Mírame, perfectamente peinado, cara lavada, con mi mejor traje recién planchado, camisa blanca inmaculada, corbata con nudo Windsor ajustado a mi cuello. Mi alianza, brillante como el primer día, destaca en mi dedo corazón. Las manos entrelazadas. Los zapatos lustrados hasta parecer espejos. Siempre has tenido muy buen gusto a la hora de decirme qué ponerme en cada ocasión.
Miro a nuestros acompañantes, todos bellísimos, con sus ropas elegantes, hablando en voz baja. Quizá algún semblante parece algo triste. Otros también parecen frustrados. Me queda claro que mi madre siente un profundo cabreo, siempre le ha costado disimular sus emociones.
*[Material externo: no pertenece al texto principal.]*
(** * Gastos compartidos: the Cloud Functions of [functions/src/index.ts]

    A shallow embedding of the server-side handlers (event close, join by
    invitation token, attachment validation, event creation) and of the
    helpers they call, and of the client call that closes an event,
    followed by the properties of the balance ledger and of the event
    life cycle.

    Conventions of the embedding:
    - a Firestore collection is a [gmap] from document id to record;
    - a JS [number] holding money or a fraction is an exact rational
      ([Qc]) in the ledger of the world; the code computes on IEEE 754
      binary64 values, so what is stated of a saldo follows the additions
      and subtractions of the code one by one, in their order, and module
      [Doble] runs the same adjustments on binary64 values;
    - an identity of a user is a Firebase Authentication uid;
    - a Firestore [Timestamp] and a JS [Date] are both the number of
      milliseconds since the epoch ([Z]); calendar fields are read in UTC;
    - strings are compared code unit by code unit ([String.compare]), as
      the default comparator of [Array.prototype.sort] does;
    - every [await] on a platform service (Firestore, Storage, Messaging)
      may reject: the world carries the schedule of those rejections;
    - handlers run one at a time, and the clock does not move during a run;
    - [Math.random] and the ids that [add()] picks are read from the world. *)

From Stdlib Require Import ZArith QArith Qcanon Lia Ascii.
From Stdlib Require PrimFloat.
From stdpp Require Import base numbers strings list gmap fin_maps.
(* ===== verification/Prelude.v ===== *)
(** * A verification development of the MSME RAG chatbot (ayyosumanth/RAG)

    ** The program

    The repository is a set of Python scripts.  The ones that matter
    write three modules to disk as Python string literals, and a
    Streamlit front end drives them:

    - [news_fetcher.py] (written by [src/script_4.py]): class
      [NewsAggregator].  Four provider adapters ([fetch_newsdata_io],
      [fetch_finnhub], [fetch_alpha_vantage], [fetch_marketaux]) turn a
      provider's JSON into article dicts and any exception into [[]];
      [fetch_sector_news] and [fetch_all_news] call the four adapters one
      after the other, then [_filter_by_relevance] (keyword filter) or
      [_deduplicate_articles] (first-seen dedup by normalised title, then
      a date sort inside a bare [try]), then slice to [limit].
    - [vector_store.py] (written by [src/script_5.py]): class
      [MSMEVectorStore] over a persistent ChromaDB collection: loading
      the company CSV files ([load_company_data], with the document text
      of [_create_company_document]), adding news
      ([add_news_articles], [_create_news_document]), the searches
      ([search_similar], [search_by_sector]) and [get_collection_stats].
    - [rag_pipeline.py] (the "Fixed version" written by
      [src/script_7.py]; [src/script_6.py], an older writer of the same
      file, is a syntax error and writes nothing): class [MSMERAGPipeline].  [process_query] =
      [_analyze_query] -> [_retrieve_context] -> [_should_include_news] /
      [_get_relevant_news] -> [_build_context] -> [_generate_response] ->
      [_update_conversation_history].  Its state is the vector store and
      [conversation_history].
    - [config.py] (= [src/config.py]): [SECTOR_KEYWORDS], [NEWS_APIS]
      and the API keys, read from the environment when it is imported.
    - [src/app.py]: the Streamlit session ([rag_pipeline],
      [chat_history], [knowledge_base_loaded], [latest_news]) that creates
      the pipeline and sends it the user's queries; every run handles one
      interaction and then draws the page: the setup preview, or four
      tabs (chat, a dashboard and an analytics tab computed with pandas
      from the two CSV files, the news feed).
    - The setup: [config.py] starts with [load_dotenv()], which reads
      [.env] (python-dotenv 1.0.0, the version [src/script_2.py] pins)
      into the environment; [src/script_9.py] writes the template
      [.env.example].  The data scripts are cells of one notebook kernel:
      [src/script.py] reads the two source CSV files, [src/script_1.py]
      drops the unnamed columns and writes [cleaned_companies.csv] and
      [cleaned_financial.csv], the files [app.py] reads;
      [src/script_11.py] is the system test.

    ** The library, in dependency order

    - [Prelude] (this file): the exception monad [exc] in which Python's
      raise and [try] are written ([py_try], [exc_map] for a loop that
      may raise), list slicing with Python's rules ([py_slice_to],
      [py_slice_from]), the first-seen deduplication [uniq_by] shared by
      the title dedup and the document-id dedup, shared list lemmas, the
      hint database [rag] and the tactic [exc_simpl].
    - [PyStr]: [str] as a list of code points: [lower], [title], [strip]
      (the CPython whitespace table), [in], [replace], [join].
    - [PyDatetime]: [datetime.fromisoformat] as CPython 3.7-3.10
      implement it in C, naive and aware values, and [isoformat()].
    - [PyObj]: the values [response.json()] produces ([pyval]), [dict.get],
      [.lower()] on a value, iteration, indexing, slicing, [str()] and
      [repr()], and [float()] with [repr] of floats.
    - [Binary64]: IEEE 754 binary64 as numpy computes with it: rounding
      to nearest even of an exact fraction ([round_rat]), [+ - * /] with
      signed zeros, infinities and NaN, [int64] wrap-around, and
      CPython's correctly rounded [format(x, '.2f')].
    - [Config]: [SECTOR_KEYWORDS] and [NEWS_APIS] ([news_api], [getenv]).
    - [Dotenv]: [load_dotenv] as python-dotenv computes it: the [.env]
      parser as a parser monad over the text ([parse_binding],
      [parse_stream]), the [${VAR:-default}] interpolation
      ([resolve_variables]) and [override=False]; the template
      [env_example] of [script_9.py].
    - [Intent]: [_analyze_query], [_should_include_news],
      [_build_system_prompt], against the design's ordered rule table.
    - [History]: the bounded conversation log and its specification as
      the log of turns since the last clear.
    - [News]: the aggregator; the adapters are the interface
      [NewsAdapters], the state the sort leaves when a comparison raises
      is the interface [ListSortRuntime].
    - [Adapters]: the four adapters over [NewsWorld] (environment, HTTP
      responses, the local time zone's UTC offset at each instant), and the instance of [NewsAdapters]
      they make.
    - [Store]: the vector store.  Chroma's [add] and [query] checks are
      modelled; the embedding search is the interface [SimilaritySearch]
      with an exact instance ([exact_knn]).
    - [Companies]: the DataFrame cells, [_create_company_document] (the
      latest year by [Series.max()], the figures with [:.2f], the revenue
      growth in numpy arithmetic) and [load_company_data].
    - [Pipeline]: the query pipeline over [SimilaritySearch],
      [NewsAdapters], [ListSortRuntime] and the language model [LLM]; the
      session as a step relation ([session]).
    - [Frames]: the pandas and numpy calls of [app.py]: [read_csv] with
      its dtypes ([of_csv]), column access and boolean masks ([df_col],
      [df_where]), [sum] and [mean] as numpy's [add.reduce]
      ([add_reduce]: [0.0] plus the eight-lane pairwise summation
      [pairwise_sum]), [groupby(...).mean()] with its Kahan
      loop ([groupby_mean]), the inner [merge], [unique], [value_counts]
      and [round(2)].
    - [Dashboard]: the dashboard and analytics tabs as computations of
      the render monad [render] (the widgets drawn so far and the
      outcome), each inside its [try] ([try_render]).
    - [Notebook]: [script.py], [script_1.py] and [script_11.py] as cells
      of one Jupyter kernel ([kernel]: the global variables, whether
      [pd] is bound, the CSV files on disk, the output), written in a
      state and exception monad [nb]; [run_cells] runs cells one after
      the other; [to_csv] stores the table [read_csv] reads back.
    - [App]: one Streamlit run per interaction ([app_step]).
    - [View]: the page a run draws ([page]): the setup preview, the chat
      history, the news feed (outside any [try]) and the two tabs of
      [Dashboard]; [run] is the interaction followed by the page, [runs]
      a session of runs.
    - [Setup]: an unedited copy of [.env.example] followed through
      [load_dotenv], the sidebar's key fields ([sidebar_status]),
      [MSMERAGPipeline()] and the news requests.

    ** What the theorems show

    - [News]: the dedup returns distinct, non-empty normalised titles,
      the first article of each; it returns normally exactly when every
      title is a string; the sort is stable and descending when all dates
      parse with one kind (naive or aware); one unparsable date cancels
      the sort, and mixed kinds leave the order of the interrupted sort;
      the limits hold; [fetch_sector_news] returns normally exactly when
      every article has string text fields, and then returns the relevant
      articles of the four providers in fetch order, duplicates kept.
    - [Adapters]: failing providers yield no article; NewsData.io
      payloads decode field by field.
    - [Store]: search hits are unchanged records of the collection that
      pass the filter, at most [n], with distinct ids; adding articles is
      all or nothing, and what is added can be found again.
    - [Binary64]: every operation yields a canonical double; a rounded
      result is within half a unit in
      the last place; [float()] of the [:.2f] text reads back the value
      rounded to hundredths.
    - [Companies]: the company document exists for well-formed rows; the
      growth is measured from the first financial row of the file, not
      the earliest year; every loaded company has its record.
    - [Pipeline]: the retrieval keeps the first document of each id, at
      most 15; a failing sector only removes its own news; the context
      has no size budget; a query raises only [TypeError] and only on
      the general-news path, and otherwise appends one turn; a failing
      generation call becomes the apology; along a session the history
      refines [History]'s model and the store's ids stay unique.
    - [App]: the chat and the pipeline agree until a second
      initialisation; the handling of an interaction never raises (the
      page drawn afterwards can, see [View]); a key typed only in the
      sidebar is never used; every initialisation that loads news under
      fresh ids stores each fetched article once more and no stored
      company again, so a second one duplicates the news.
    - [Intent] and [History]: every analysis is well formed; Technology
      is detected only through its name and seven lower-case keywords
      (the keywords [IT] and [AI] never match); the classifier follows
      the rule table and decides the news need as the design says; the history holds the
      last ten turns since the last clear and a query sees the last four.
    - [Frames]: the pairwise summation terminates (it satisfies numpy's
      recursion), is exact on integers whose absolute sum is below [2^53],
      so the mean of such a column is its exact mean rounded once;
      [value_counts] of strings counts each value once, most frequent
      first.
    - [Dashboard]: on well-formed files the dashboard draws its four
      metrics, the pie, the table and the trend chart, the revenue metric
      labelled 2024 whatever the latest year; without a [Sector] column
      the metrics are drawn before the error; a sector without 2022
      revenue is left out of the growth chart.
    - [View]: with a pipeline, a run draws the analytics tab exactly when
      every stored article is displayable; once an undisplayable article
      is stored (and a refresh would store one again) every later run
      aborts in the news feed; Initialize System with a key always brings
      up the tabs.
    - [Dotenv]: a file of plain [KEY=value] lines reads back as its
      pairs, in order, whatever the environment; the parser terminates.
    - [Notebook]: [script.py] then [script_1.py] write the two cleaned
      files (as [read_csv] reads them back), which the dashboard accepts ([Dashboard.dashboard_input]);
      [script_1.py] alone raises [NameError]; the system test prints
      that the system is ready whatever its steps find, and without the
      cleaned files ends in [NameError].
    - [Setup]: the placeholders of [.env.example] count as configured
      keys: every provider is shown as connected and the pipeline
      starts.

    ** Bounds and fuel

    No definition runs out of fuel on the inputs it is applied to:
    [n_digits_aux] gets one step per binary digit, more than the decimal
    digits of its argument, and [normalize_dec] as many as the bits of
    the mantissa, more than its trailing zeros.  [digits_of] (years of
    [isoformat], fuel 20) is used on four-digit years.  Every other
    recursion is structural.  numpy's [pairwise_sum] halves its list
    above 128 elements; [pairwise_sum] gives it the list's length as
    fuel, and [pairwise_sum_unfold] shows it then satisfies the
    recursion without fuel.  The binary64 model needs no fuel: the
    exponent of a result is computed from [Z.log2] of the exact fraction
    ([ilog]), and [ulp_exp_frac] shows the 53-bit mantissa it yields.
    The [.env] parser ([parse_stream_fuel]) and the interpolation
    parser ([parse_variables_fuel]) consume at least one character per
    step, so one step more than the length of the text is enough:
    [parse_fuel_enough] shows more fuel changes nothing.  The notebook
    cells have no unbounded loop.

    ** Modelling conventions

    - A Python exception is a value [Raise e] of [exc A]; [try/except]
      is [py_try] or a [match].  Functions that cannot raise are plain
      functions.
    - [str] is [list N], one code point per element; literals are
      [str_of] of an ASCII string.
    - A dict with fixed keys is a [Record]; a dict the code iterates over
      or builds keeps its insertion order as an association list; a [set]
      of seen keys is a [gset].
    - JSON numbers are integers ([VNum]); a Python float is the decimal
      [float()] read ([pyfloat]), exact up to 15 significant digits, where
      [repr] of it is the decimal; where the code computes with floats
      the decimal is rounded to the binary64 it denotes ([b64_of_float]).
      pandas reads CSV decimals with its own parser, taken here to round
      correctly.
    - The network, the language model, the clock, [uuid4] and the
      embedding search are inputs or interfaces; the persistent
      collection is part of the state.

    ** What is not modelled

    How plotly draws a chart (the model keeps the data handed to it); the
    CSS and header markdown of [app.py], which do not depend on the
    state; pandas beyond the calls [app.py] makes; the sentiment score of
    Alpha Vantage is a float, and [pyval] has no float, so the feed's
    score line is modelled on [int] and [bool] scores;
    [search_companies_by_criteria] and [get_recent_news], queries that
    nothing calls; [script_2.py] and [script_10.py], which write the
    constant texts [requirements.txt] and [README.md] that nothing
    reads, and [script_6], whose nested triple quotes make it a syntax
    error; how [print] lays out a DataFrame or an array (the notebook
    keeps them as items) and the order [sorted] gives the years; where
    [load_dotenv] finds [.env] (its text is an input); the internals of
    ChromaDB and of the OpenAI client; the failures of the OpenAI,
    chromadb and [NewsFetcher] constructors inside
    [MSMERAGPipeline.__init__], of which only the key check is modelled
    ([initialize_system] catches every exception, so such a failure
    leaves the session as a missing key does); the imports of
    [script.py] and [script_1.py], taken to succeed; the CSV text
    [to_csv] writes: a float cell is read back from its [repr], any
    other cell is assumed to come back unchanged; the vector store's
    [query] never fails (its errors are not modelled).  A row of an all-numeric frame,
    which pandas would upcast to [float64], does not arise: the company
    ids are strings.  [str.lower] and [str.title] are modelled on ASCII
    letters,
    [repr] treats the code points outside Latin-1 and General
    Punctuation as printable. *)

From Stdlib Require Export ZArith NArith Ascii String.
From stdpp Require Export base list gmap strings.

Declare Scope py_scope.
Delimit Scope py_scope with py.
(* ===== verification/PyStr.v ===== *)
(** * Python strings

    A Python [str] is a sequence of code points: here [list N].  This
    file gives the string methods the modelled code calls
    ([str.lower], [str.title], [str.strip], [str.replace], the substring test
    [a in b], [sep.join(parts)], slicing [s[:n]]) and
    their characterising lemmas. *)

From S2P Require Import Prelude.

Abbreviation pystr := (list N).

(** An ASCII literal as a Python string. *)
Definition str_of (s : string) : pystr :=
  (fun c => N_of_ascii c) <$> list_ascii_of_string s.

(** The empty string [""]. *)
Abbreviation py_empty := (@nil N).

(** ["\n"] *)
Definition newline : pystr := [10%N].

(** ** [str.lower]: ASCII upper-case letters map to lower case. *)
Definition is_upper (c : N) : bool := (65 <=? c)%N && (c <=? 90)%N.

Definition lower_char (c : N) : N := if is_upper c then (c + 32)%N else c.

Definition py_lower (s : pystr) : pystr := lower_char <$> s.

(** ** [str.isspace] on one code point, as CPython's table has it:
    the ASCII separators and the Unicode white-space characters. *)
Definition py_isspace (c : N) : bool :=
  ((9 <=? c)%N && (c <=? 13)%N) || ((28 <=? c)%N && (c <=? 32)%N)
  || (c =? 133)%N || (c =? 160)%N || (c =? 5760)%N
  || ((8192 <=? c)%N && (c <=? 8202)%N)
  || (c =? 8232)%N || (c =? 8233)%N || (c =? 8239)%N || (c =? 8287)%N
  || (c =? 12288)%N.

Fixpoint lstrip_ws (s : pystr) : pystr :=
  match s with
  | [] => []
  | c :: s' => if py_isspace c then lstrip_ws s' else s
  end.

(** [str.strip()] with no argument. *)
Definition py_strip (s : pystr) : pystr := reverse (lstrip_ws (reverse (lstrip_ws s))).

(** ** The substring test [needle in hay]. *)
Fixpoint is_prefix (p s : pystr) : bool :=
  match p, s with
  | [], _ => true
  | _ :: _, [] => false
  | a :: p', b :: s' => (a =? b)%N && is_prefix p' s'
  end.

Fixpoint py_contains (needle hay : pystr) : bool :=
  is_prefix needle hay ||
  match hay with
  | [] => false
  | _ :: hay' => py_contains needle hay'
  end.

(** [any(w in s for w in ws)] *)
Definition contains_any (ws : list pystr) (s : pystr) : bool :=
  existsb (fun w => py_contains w s) ws.

(** [s.replace(c, rep)] for a one-character pattern [c]. *)
Definition py_replace_char (c : N) (rep : pystr) (s : pystr) : pystr :=
  flat_map (fun x => if (x =? c)%N then rep else [x]) s.

(** [str.title] on ASCII: a cased letter is upper-cased after an
    uncased character and lower-cased after a cased one. *)
Definition is_lower (c : N) : bool := (97 <=? c)%N && (c <=? 122)%N.

Definition upper_char (c : N) : N := if is_lower c then (c - 32)%N else c.

Fixpoint title_from (prev_cased : bool) (s : pystr) : pystr :=
  match s with
  | [] => []
  | c :: s' => (if prev_cased then lower_char c else upper_char c)
                 :: title_from (is_upper c || is_lower c) s'
  end.

Definition py_title (s : pystr) : pystr := title_from false s.

(** [s.replace(old, new)] for a non-empty [old]: the occurrences from
    the left, without overlap; the fuel is the length of [s], each step
    consuming at least one code point. *)
Fixpoint replace_from (fuel : nat) (old new s : pystr) : pystr :=
  match fuel, s with
  | O, _ => s
  | _, [] => []
  | S f, c :: s' =>
      if is_prefix old s then new ++ replace_from f old new (drop (length old) s)
      else c :: replace_from f old new s'
  end.

(** [s.replace(old, new)]; an empty [old] inserts [new] around every
    code point. *)
Definition py_replace (old new s : pystr) : pystr :=
  match old with
  | [] => new ++ concat ((fun c => c :: new) <$> s)
  | _ => replace_from (length s) old new s
  end.

(** [sep.join(parts)] *)
Fixpoint py_join (sep : pystr) (parts : list pystr) : pystr :=
  match parts with
  | [] => []
  | [p] => p
  | p :: ps => p ++ sep ++ py_join sep ps
  end.

(** ** Lemmas *)

Lemma is_prefix_spec p s : is_prefix p s = true <-> ∃ r, s = p ++ r.
Proof.
  revert s; induction p as [|a p IH]; intros [|b s]; simpl.
  - split; eauto.
  - split; eauto.
  - split; [done|]. intros [r Hr]. discriminate.
  - rewrite andb_true_iff, N.eqb_eq, IH. split.
    + intros [-> [r ->]]. eauto.
    + intros [r Hr]. injection Hr as -> ->. eauto.
Qed.

(** [needle in hay] holds exactly when [hay] has [needle] as a factor. *)
Lemma py_contains_spec n h : py_contains n h = true <-> ∃ a b, h = a ++ n ++ b.
Proof.
  induction h as [|c h IH]; simpl; rewrite orb_true_iff, is_prefix_spec.
  - split.
    + intros [[r Hr]|Hf]; [by exists [], r | discriminate].
    + intros (a & b & Hab). symmetry in Hab.
      apply app_eq_nil in Hab as [-> [-> ->]%app_eq_nil]. left. by exists [].
  - rewrite IH. split.
    + intros [[r Hr]|(a & b & ->)].
      * by exists [], r.
      * by exists (c :: a), b.
    + intros ([|d a] & b & Hab); simpl in Hab; [left; eauto|].
      injection Hab as -> ->. right. eauto.
Qed.

Lemma py_contains_refl s : py_contains s s = true.
Proof. apply py_contains_spec. exists [], []. by rewrite app_nil_r. Qed.

Lemma py_contains_app_l n a b : py_contains n b = true -> py_contains n (a ++ b) = true.
Proof.
  rewrite !py_contains_spec. intros (x & y & ->). exists (a ++ x), y.
  by rewrite app_assoc.
Qed.

Lemma lower_char_not_upper c : is_upper (lower_char c) = false.
Proof.
  unfold lower_char, is_upper.
  destruct ((65 <=? c)%N) eqn:E1, ((c <=? 90)%N) eqn:E2; simpl;
    rewrite ?E1, ?E2; try done;
    apply andb_false_iff; rewrite ?N.leb_gt, ?N.leb_le in *; lia.
Qed.

Lemma length_py_lower s : length (py_lower s) = length s.
Proof. apply length_fmap. Qed.

Lemma py_lower_app a b : py_lower (a ++ b) = py_lower a ++ py_lower b.
Proof. apply fmap_app. Qed.

Lemma py_lower_idem s : py_lower (py_lower s) = py_lower s.
Proof.
  unfold py_lower. rewrite <-list_fmap_compose. apply list_fmap_ext.
  intros _ c _. unfold compose. unfold lower_char at 1.
  by rewrite lower_char_not_upper.
Qed.

(** A needle with an upper-case letter never occurs in a lower-cased
    string. *)
Lemma py_contains_lower_upper n s :
  existsb is_upper n = true -> py_contains n (py_lower s) = false.
Proof.
  intros Hn. apply not_true_iff_false. rewrite py_contains_spec.
  intros (a & b & Hab). apply existsb_exists in Hn as (c & Hc & Hu).
  rewrite <-list_elem_of_In in Hc.
  assert (Hin : c ∈ py_lower s) by (rewrite Hab; set_solver).
  apply list_elem_of_fmap in Hin as (d & -> & _).
  by rewrite lower_char_not_upper in Hu.
Qed.

Lemma contains_any_spec ws s :
  contains_any ws s = true <-> ∃ w, w ∈ ws ∧ py_contains w s = true.
Proof.
  unfold contains_any. rewrite existsb_exists. split;
    intros (w & ? & ?); exists w; rewrite list_elem_of_In in *; auto.
Qed.

Lemma lstrip_ws_head s c r : lstrip_ws s = c :: r -> py_isspace c = false.
Proof.
  induction s as [|d s IH]; simpl; [done|].
  destruct (py_isspace d) eqn:E; [done|]. by intros [= -> ->].
Qed.

Lemma lstrip_ws_suffix s : ∃ p, s = p ++ lstrip_ws s.
Proof.
  induction s as [|d s [p Hp]]; simpl; [by exists []|].
  destruct (py_isspace d); [exists (d :: p); by rewrite Hp at 1 | by exists []].
Qed.

Lemma py_strip_prefix s : ∃ q, lstrip_ws s = py_strip s ++ q.
Proof.
  destruct (lstrip_ws_suffix (reverse (lstrip_ws s))) as [p Hp].
  exists (reverse p). unfold py_strip.
  by rewrite <-reverse_app, <-Hp, reverse_involutive.
Qed.

(** [strip()] leaves no white space at either end. *)
Lemma py_strip_head s c r : py_strip s = c :: r -> py_isspace c = false.
Proof.
  intros H. destruct (py_strip_prefix s) as [q Hq]. rewrite H in Hq.
  by eapply lstrip_ws_head.
Qed.

Lemma py_strip_last s c r : py_strip s = r ++ [c] -> py_isspace c = false.
Proof.
  unfold py_strip. intros H.
  apply (f_equal reverse) in H.
  rewrite reverse_involutive, reverse_app, reverse_singleton in H.
  by eapply lstrip_ws_head.
Qed.

Create Rewrite HintDb pystr.
#[export] Hint Rewrite length_py_lower py_lower_app py_lower_idem : pystr.
#[export] Hint Resolve py_contains_refl py_contains_app_l : rag.
(** The text of [fixed_digits] reads back as [h / 10^k]. *)
Lemma parse_fixed_digits (neg : bool) k h : 0 <= h ->
  parse_float_lit ((if neg then [45%N] else []) ++ fixed_digits k h)
  = Some (FDec neg (Z.to_N h) (- Z.of_nat k)).
Proof.
  intros Hh. pose proof (Z.pow_pos_nonneg 10 (Z.of_nat k) ltac:(lia) ltac:(lia)).
  pose proof (Z.div_mod h (10 ^ Z.of_nat k) ltac:(lia)).
  pose proof (Z.mod_pos_bound h (10 ^ Z.of_nat k) ltac:(lia)).
  assert (0 <= h / 10 ^ Z.of_nat k) by (apply Z.div_pos; lia).
  destruct (n_str_spec (Z.to_N (h / 10 ^ Z.of_nat k))) as (Hne & Hd & Hv & _).
  unfold fixed_digits. rewrite z_str_nonneg by done.
  destruct k as [|k'].
  - rewrite app_nil_r, parse_float_lit_int by done. rewrite Hv.
    cbn in *. rewrite Z.div_1_r. done.
  - destruct (frac_digits_spec (S k') (h mod 10 ^ Z.of_nat (S k')) ltac:(lia) ltac:(lia))
      as (Hfd & Hfl & Hfv).
    rewrite parse_float_lit_fixed by done. rewrite digits_N_app, Hv, Hfv, Hfl.
    do 3 f_equal. apply N2Z.inj.
    rewrite N2Z.inj_add, N2Z.inj_mul, N2Z.inj_pow, nat_N_Z, !Z2N.id by lia. lia.
Qed.

(** [float(format(x, '.kf'))] of a finite double reads back the
    decimal [h / 10^k] that the format printed, and [h] is [10^k * |x|]
    within one half: the text is the value rounded to [k] decimals. *)
Theorem format_f_roundtrip k s m e : canonical (B64Fin s m e) ->
  ∃ h, parse_float_lit (format_f k (B64Fin s m e)) = Some (FDec s (Z.to_N h) (- Z.of_nat k))
       ∧ 0 <= h ∧
       Z.abs (2 * (h * (frac_at (10 ^ Z.of_nat k * m) 1 e).2 - (frac_at (10 ^ Z.of_nat k * m) 1 e).1))
         <= (frac_at (10 ^ Z.of_nat k * m) 1 e).2.
Proof.
  intros (Hm & _ & _). destruct (scaled_round_err k m e ltac:(lia)) as [Hh Herr].
  exists (scaled_round k m e). split_and!; [|done|done].
  by apply parse_fixed_digits.
Qed.

(** Below [2^53] an integer is a double: its rounding is exact. *)
Lemma round_rat_int neg p : 0 < p < 2 ^ 53 ->
  ∃ e, e <= 0 ∧ round_rat neg p 1 = B64Fin neg (p * 2 ^ (- e)) e.
Proof.
  intros Hp. pose proof (ulp_exp_frac p 1 ltac:(lia) ltac:(lia)) as [Hlt Hge].
  pose proof (emin_le_ulp_exp p 1).
  assert (ulp_exp p 1 <= 0).
  { destruct Hge as [->|Hge]; [done|]. apply Z.nlt_ge. intros He.
    unfold frac_at in Hge. destruct (Z.leb_spec 0 (- ulp_exp p 1)); [lia|].
    cbn in Hge. pose proof (Z.pow_le_mono_r 2 1 (- - ulp_exp p 1) ltac:(lia) ltac:(lia)).
    rewrite Z.opp_involutive in *. pow_consts. nia. }
  exists (ulp_exp p 1). split; [done|]. unfold round_rat.
  unfold frac_at in *. destruct (Z.leb_spec 0 (- ulp_exp p 1)); [|lia]. cbn in *.
  assert (div_round (p * 2 ^ (- ulp_exp p 1)) 1 = p * 2 ^ (- ulp_exp p 1)) as ->
    by (rewrite <- (Z.mul_1_r (p * 2 ^ (- ulp_exp p 1))) at 1; apply div_round_exact; lia).
  pose proof (Z.pow_pos_nonneg 2 (- ulp_exp p 1) ltac:(lia) ltac:(lia)).
  unfold emax. pow_consts. round_cases; first [reflexivity | lia | nia].
Qed.

Lemma scaled_round_int k p e : e <= 0 -> scaled_round k (p * 2 ^ (- e)) e = 10 ^ Z.of_nat k * p.
Proof.
  intros He. unfold scaled_round. destruct (Z.leb_spec 0 e).
  - replace e with 0 by lia. cbn. lia.
  - replace (p * 2 ^ (- e) * 10 ^ Z.of_nat k) with ((10 ^ Z.of_nat k * p) * 2 ^ (- e)) by ring.
    apply div_round_exact. apply Z.pow_pos_nonneg; lia.
Qed.

(** The decimals of an exact integer. *)
Definition zero_decimals (k : nat) : pystr :=
  match k with O => [] | S _ => 46%N :: replicate k 48%N end.

Lemma fixed_digits_int k p : 0 <= p -> fixed_digits k (10 ^ Z.of_nat k * p) = z_str p ++ zero_decimals k.
Proof.
  intros Hp. pose proof (Z.pow_pos_nonneg 10 (Z.of_nat k) ltac:(lia) ltac:(lia)).
  unfold fixed_digits. rewrite Z.mul_comm, Z.div_mul, Z_mod_mult by lia.
  destruct k; [done|]. by rewrite frac_digits_zero by lia.
Qed.

(** [format(v, '.kf')] of an [int] (or [numpy.int64]) below [2^53]
    in magnitude is its decimal digits followed by [k] zero decimals:
    the conversion to a double is exact there. *)
Theorem format_f_int k z : Z.abs z < 2 ^ 53 -> format_f k (b64_of_Z z) = z_str z ++ zero_decimals k.
Proof.
  intros Hz. unfold b64_of_Z. destruct (Z.eqb_spec z 0) as [->|Hz0].
  - cbn [format_f]. replace (fixed_digits k 0) with (fixed_digits k (10 ^ Z.of_nat k * 0)) by (f_equal; lia).
    rewrite fixed_digits_int by lia. reflexivity.
  - destruct (round_rat_int (z <? 0) (Z.abs z) ltac:(lia)) as (e & He & ->).
    cbn [format_f]. rewrite scaled_round_int, fixed_digits_int by lia.
    rewrite z_str_nonneg by lia. destruct z; [done| |]; reflexivity.
Qed.

Lemma round_rat_not_nan neg p q : round_rat neg p q ≠ B64Nan.
Proof.
  unfold round_rat. destruct (frac_at _ _ _). destruct (_ =? 2 ^ 53)%Z; cbn;
    repeat case_match; discriminate.
Qed.

Lemma round_scaled_canonical neg n e : 0 < n -> canonical (round_scaled neg n e).
Proof.
  intros Hn. unfold round_scaled. destruct (Z.leb_spec 0 e); apply round_rat_canonical;
    first [pose proof (Z.pow_pos_nonneg 2 e ltac:(lia) ltac:(lia)); nia
          |pose proof (Z.pow_pos_nonneg 2 (- e) ltac:(lia) ltac:(lia)); nia | lia].
Qed.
Seguro que luego me cuenta el motivo. También veo a Aránzazu, tu hermana, de espaldas a mí y mezclada con la gente.
Te acercas para besarme. Un beso corto y decidido, con los labios cerrados, que noto frío, muy frío. ¡Qué distintos éramos cuando empezábamos a explorar los caminos del amor!
En aquella época tú necesitabas salir de relaciones tóxicas, de mentiras, de manipulaciones, de engaños. Yo estaba agotado de conquistas, cansado de pasar por decenas de historias sin final feliz. Juntos encontramos el amor, al menos lo que yo suponía que debía ser entregarse a otra persona.
Nuestro primer encuentro, ¿lo recuerdas? Apareció de forma natural, sin buscarlo. Un abrazo, un roce de mejillas y nuestros labios hicieron el resto. Le siguieron besos torpes, algunos perfumados, otros cálidos, muchos húmedos. Yo tuve la sensación de que habíamos estado juntos toda la vida. De ese momento hace ¿cuánto?, creo que unos catorce meses..
Idílica, eso me parecía mi nueva vida. Decidimos mudarnos a mi casa, Aránzazu, tú y yo. Dejar a tu hermana en la estacada me pareció muy cruel, y más en aquel momento. Total, dónde caben dos, caben tres, y ya éramos casi familia.
Siempre me llamó la atención la complicidad que tenías con ella, vuestro cariño siempre latente y el amor que os profesabais. ¡Qué suerte tener una hermana! pensaba yo. Un hijo único nunca puede saber lo que es eso.
¡Cuánto me atendisteis en mi enfermedad! El dolor abdominal, la fiebre, los escalofríos y los vómitos parecían más leves a vuestro lado. Os turnabais para cuidarme, perennemente acompañado, siempre atentas al desarrollo de mis síntomas. No hacían falta médicos estando vosotras.
Miro hacia atrás y ahora lo entiendo. Aquel beso mortal. No comprendo cómo has sido capaz de reírte de mí. No sé cómo te atreves a acercarte. ¿Y Aránzazu? Tu querida hermana, mírala, bajo ese aspecto compungido parece que esté a punto de soltar una carcajada.